Innovative molecular architecture of a new Hg2+/Cu2+-dual chemosensor based on functionalizable chromenylium-cyanine framework

Abstract

A novel chromenylium-cyanine based near-infrared (NIR) and dual chemosensor (NIR9) has been developed for the highly sensitive and selective detection of mercury (Hg2+) and copper (Cu2+) ions. The NIR9 is the first example of NIR probes developed for independently analysis of Hg2+ and Cu2+ in real samples.
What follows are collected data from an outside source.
(* ===== verification/Session.v ===== *)
(** Model of [PowerHintSession] (src/aidl/power-libperfmgr/PowerHintSession.{h,cpp}):
    one ADPF session, its PID controller and its stale timer.

    A method is a function from the session to a status, the new session and the
    effects it has outside the object, in the order the source performs them:
    [sched_setattr] calls, messages to the looper, and the registration with
    [PowerSessionManager] (SessionManager.v runs the effects).  Clock readings
    and [PowerHintMonitor::isRunning] are arguments.  [None] is undefined
    behaviour: a signed overflow, an integer division by zero, or a conversion to
    [int64_t] of a [double] that does not fit.  Tracing only matters where it
    evaluates a division; SessionTrace has what it writes. *)
From S2P Require Import Prelude Doubles.

(** ** Tunables *)

(** The namespace-level constants, after start-up. *)
Record tunables := {
  kPowerHalAdpfUclamp : bool;
  sPidPOver : double;
  sPidPUnder : double;
  sPidI : double;
  sPidDOver : double;
  sPidDUnder : double;
  sPidIInit : Z;
  sPidIHighLimit : Z;
  sPidILowLimit : Z;
  sUclampMinHighLimit : Z;
  sUclampMinLowLimit : Z;
  sUclampMinGranularity : Z;
  sStaleTimeFactor : Z;
  sPSamplingWindow : Z;
  sISamplingWindow : Z;
  sDSamplingWindow : Z
}.

(** libbase's property functions, as the initialisers call them. *)
Record property_source := {
  GetProperty : string -> string -> string;
  GetBoolProperty : string -> bool -> bool;
  GetIntProperty : string -> Z -> Z;
  GetUintProperty : string -> Z -> Z;
  ParseDouble : string -> option double;
  to_string_double : double -> string
}.

Definition getDoubleProperty (env : property_source) (prop : string) (value : double) : double :=
  let result := GetProperty env prop (to_string_double env value) in
  match ParseDouble env result with
  | Some v => v
  | None => value
  end.

(** [sPidI == 0 ? 0 : static_cast<int64_t>(GetIntProperty(...) / sPidI)] *)
Definition pid_limit (env : property_source) (i : double) (prop : string) (default_value : Z) :
    option Z :=
  if deq i (d_of_Z 0) then Some 0
  else d_to_i64 (ddiv (d_of_Z (GetIntProperty env prop default_value)) i).

Definition load_tunables (env : property_source) : option tunables :=
  let i := getDoubleProperty env "vendor.powerhal.adpf.pid_i" (d_lit 1 1000) in
  i_init ← pid_limit env i "vendor.powerhal.adpf.pid_i.init" 200;
  i_high ← pid_limit env i "vendor.powerhal.adpf.pid_i.high_limit" 512;
  i_low ← pid_limit env i "vendor.powerhal.adpf.pid_i.low_limit" (-30);
  Some {|
    kPowerHalAdpfUclamp := GetBoolProperty env "vendor.powerhal.adpf.uclamp" true;
    sPidPOver := getDoubleProperty env "vendor.powerhal.adpf.pid_p.over" (d_of_Z 2);
    sPidPUnder := getDoubleProperty env "vendor.powerhal.adpf.pid_p.under" (d_of_Z 1);
    sPidI := i;
    sPidDOver := getDoubleProperty env "vendor.powerhal.adpf.pid_d.over" (d_of_Z 500);
    sPidDUnder := getDoubleProperty env "vendor.powerhal.adpf.pid_d.under" (d_of_Z 0);
    sPidIInit := i_init;
    sPidIHighLimit := i_high;
    sPidILowLimit := i_low;
    sUclampMinHighLimit := i32 (GetUintProperty env "vendor.powerhal.adpf.uclamp_min.high_limit" 384);
    sUclampMinLowLimit := i32 (GetUintProperty env "vendor.powerhal.adpf.uclamp_min.low_limit" 2);
    sUclampMinGranularity := GetUintProperty env "vendor.powerhal.adpf.uclamp_min.granularity" 5;
    sStaleTimeFactor := GetUintProperty env "vendor.powerhal.adpf.stale_timeout_factor" 20;
    sPSamplingWindow := GetUintProperty env "vendor.powerhal.adpf.p.window" 1;
    sISamplingWindow := GetUintProperty env "vendor.powerhal.adpf.i.window" 0;
    sDSamplingWindow := GetUintProperty env "vendor.powerhal.adpf.d.window" 1
  |}.

(** ** Data *)

Definition kMaxUclampValue : Z := 1024.

Record AppHintDesc := {
  tgid : Z;
  uid : Z;
  threadIds : list Z;
  duration : Z;
  current_min : Z;
  is_active : bool;
  update_count : Z;
  integral_error : Z;
  previous_error : Z
}.

Record StaleHandler := {
  mIsMonitoringStale : bool;
  mLastUpdatedTime : Z
}.

Record PowerHintSession := {
  mDescriptor : AppHintDesc;
  mStaleHandler : StaleHandler;
  kAdpfRate : Z;
  mSessionClosed : bool
}.

(** What a method does outside the session.  [EffSched] is one [sched_setattr]
    with its [sched_util_min] and [sched_util_max]. *)
Inductive effect :=
  | EffSched (tid util_min util_max : Z)
  | EffUpdateBoostMode
  | EffArmStale (delay_ns : Z)
  | EffRemoveStale
  | EffAddPowerSession
  | EffRemovePowerSession.

#[export] Instance effect_eq_dec : EqDecision effect.
Proof. solve_decision. Defined.

Definition with_desc (f : AppHintDesc -> AppHintDesc) (s : PowerHintSession) : PowerHintSession :=
  {| mDescriptor := f (mDescriptor s); mStaleHandler := mStaleHandler s;
     kAdpfRate := kAdpfRate s; mSessionClosed := mSessionClosed s |}.

Definition with_stale (h : StaleHandler) (s : PowerHintSession) : PowerHintSession :=
  {| mDescriptor := mDescriptor s; mStaleHandler := h;
     kAdpfRate := kAdpfRate s; mSessionClosed := mSessionClosed s |}.

Definition with_closed (b : bool) (s : PowerHintSession) : PowerHintSession :=
  {| mDescriptor := mDescriptor s; mStaleHandler := mStaleHandler s;
     kAdpfRate := kAdpfRate s; mSessionClosed := b |}.

Definition set_current_min (m : Z) (d : AppHintDesc) : AppHintDesc :=
  {| tgid := tgid d; uid := uid d; threadIds := threadIds d; duration := duration d;
     current_min := m; is_active := is_active d; update_count := update_count d;
     integral_error := integral_error d; previous_error := previous_error d |}.

Definition set_active (b : bool) (d : AppHintDesc) : AppHintDesc :=
  {| tgid := tgid d; uid := uid d; threadIds := threadIds d; duration := duration d;
     current_min := current_min d; is_active := b; update_count := update_count d;
     integral_error := integral_error d; previous_error := previous_error d |}.

Definition set_integral (e : Z) (d : AppHintDesc) : AppHintDesc :=
  {| tgid := tgid d; uid := uid d; threadIds := threadIds d; duration := duration d;
     current_min := current_min d; is_active := is_active d; update_count := update_count d;
     integral_error := e; previous_error := previous_error d |}.

Definition set_duration_ns (ns : Z) (d : AppHintDesc) : AppHintDesc :=
  {| tgid := tgid d; uid := uid d; threadIds := threadIds d; duration := ns;
     current_min := current_min d; is_active := is_active d; update_count := update_count d;
     integral_error := integral_error d; previous_error := previous_error d |}.

(** The fields the PID loop leaves behind, with [update_count++]. *)
Definition set_pid (integral previous : Z) (d : AppHintDesc) : AppHintDesc :=
  {| tgid := tgid d; uid := uid d; threadIds := threadIds d; duration := duration d;
     current_min := current_min d; is_active := is_active d;
     update_count := u64 (update_count d + 1);
     integral_error := integral; previous_error := previous |}.

(** ** Operations *)

Definition ns_to_100us (ns : Z) : Z := Z.quot ns 100000.

Section session.
Context (t : tunables).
The probe exhibits turn-on fluorescence and ratiometric UV–Vis absorption and colorimetric responses for Hg2+. It also displays a turn-off UV–Vis absorption signal to Cu2+. Upon interaction with Hg2+, NIR9 undergoes a desulfurization-induced spirolactam ring opening, resulting in a strong fluorescence emission at 750 nm and a visible color change from yellow to green, with a detection limit as low as 0.02 μM. For Cu2+ detection, the probe shows a unique absorbance decrease at 380 nm, enabling quantification with a detection limit of 0.01 μM. The sensing capability of NIR9 is supported by theoretical DFT studies and further validated through successful applications in real environmental (water and food) and biological (A549 cells) samples. Additionally, the probe enables smartphone-assisted detection of Hg2+, promoting field-deployable analytical capabilities. This work introduces a next-generation multiplexed NIR chemosensor with high versatility, selectivity, and sensitivity for environmental and biomedical applications.